Di atas kapal, nakhoda bernama Bahri memandang laut dengan mata penuh keserakahan. “Kita akan menjadi kaya! Lautan ini milik kita!” serunya kepada para awak kapal.
Namun tiba-tiba, angin mulai berhembus kencang, dan ombak semakin tinggi. Di hadapan kapal itu, muncul pusaran air besar, dan dari dalamnya muncul Kholil, dengan rambut panjangnya yang berkilau seperti perak dan mata biru seperti samudra dalam.
Bahri dan para awaknya terpana. Tubuh Kholil menjulang besar, berbalut jubah biru laut yang memancarkan cahaya. Di sekelilingnya, makhluk-makhluk laut seperti ikan pari, paus, dan hiu berputar-putar seakan melindunginya.
“Kalian telah melampaui batas!” suara Kholil menggema seperti deru ombak. “Laut ini bukan milik kalian. Kalian tamu di sini, dan tamu tidak boleh serakah.”
Bahri berusaha menyembunyikan ketakutannya. “Siapa kau? Lautan ini tak punya penguasa! Kami datang untuk mengambil yang berhak kami dapatkan.”
Mata Kholil menyipit, wajahnya menunjukkan ketegasan yang luar biasa. “Aku Kholil, Penguasa Lautan. Aku telah menjaga perairan ini sejak manusia pertama kali belajar berlayar.
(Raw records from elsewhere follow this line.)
Lemma run_aops_ok os : forall s v blks U,
  txn s v blks ∅ -> fs_sb s = sb -> in_use v U -> (forall b, 0 <= b < first -> b ∈ U) -> legal_aops U os ->
  room blks ∅ (2 * Z.of_nat (length os) + 1) ->
  exists s' v' blks', run_aops os s = Ret (Datatypes.fst (set_aops U os)) s' /\ txn s' v' blks' ∅ /\
    (length blks' <= length blks + 2 * length os)%nat /\ same_disk s s' /\ in_use v' (snd (set_aops U os)) /\
    forall n, first <= n -> if decide (n ∈ Datatypes.fst (set_aops U os)) then (forall i, 0 <= i < BSIZE -> v' n i = 0) else v' n = v n.
Proof using Hstart Hsize Hend Hg.
  induction os as [|o os IH]; intros s v blks U Ht Hsb HU Hlow Hleg Hr; cbn [run_aops set_aops legal_aops length] in *.
  { exists s, v, blks. split_and!; try done. lia. }
  destruct Hleg as [Ho Hleg]. destruct (run_aop_ok o s v blks U Ht Hsb HU Hlow Ho) as (s1 & v1 & blks1 & E1 & T1 & S1 & U1 & L1 & N1 & D1 & C1);
    [by apply (room_le size blks ∅ (2 * Z.of_nat (S (length os)) + 1)); [lia|]|].
  destruct (set_aop U o) as [r U'] eqn:Eo. cbn [Datatypes.fst snd] in *.
  destruct (IH s1 v1 blks1 U' T1 S1 U1 L1 Hleg) as (s2 & v2 & blks2 & E2 & T2 & N2 & D2 & U2 & C2);
    [unfold FsTxn.room in *; lia|].
  destruct (set_aops U' os) as [rs U''] eqn:Eos. cbn [Datatypes.fst snd] in *. exists s2, v2, blks2.
  rewrite (bind_Ret _ _ _ _ _ E1), (bind_Ret _ _ _ _ _ E2). split_and!; [done|done|lia|by eapply same_disk_trans|done|].
  intros n Hn. specialize (C1 n Hn). specialize (C2 n Hn). destruct (decide (n ∈ rs)) as [Hin|Hin].
  - rewrite decide_True by (by right). done.
  - rewrite C2. destruct (decide (n = r)) as [->|Hne]; [rewrite decide_True by left; done|].
    rewrite decide_False by (by rewrite not_elem_of_cons). done.
Qed.

End layout.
Kau tak punya hak untuk merusak apa yang kulindungi.”
Bahri tertawa kecil, meskipun suaranya bergetar. “Kami punya senjata! Kami bisa melawanmu.”
Kholil mengangkat tangannya, dan dalam sekejap, ombak besar datang menghantam kapal itu, mengguncang keras hingga hampir terbalik. Para awak berteriak panik, berlari kesana kemari mencari perlindungan. Bahri tersungkur, terjatuh ke geladak, gemetar ketakutan.
“Kalian hanya manusia. Senjatamu tak akan bisa melawan kekuatan lautan,” kata Kholil dengan dingin. “Tapi aku bukan makhluk yang kejam. Aku memberikan pilihan kepada kalian: tinggalkan perairan ini dan jangan pernah kembali, atau aku akan menghancurkan kapal kalian dan kalian akan menjadi makanan bagi makhluk laut.”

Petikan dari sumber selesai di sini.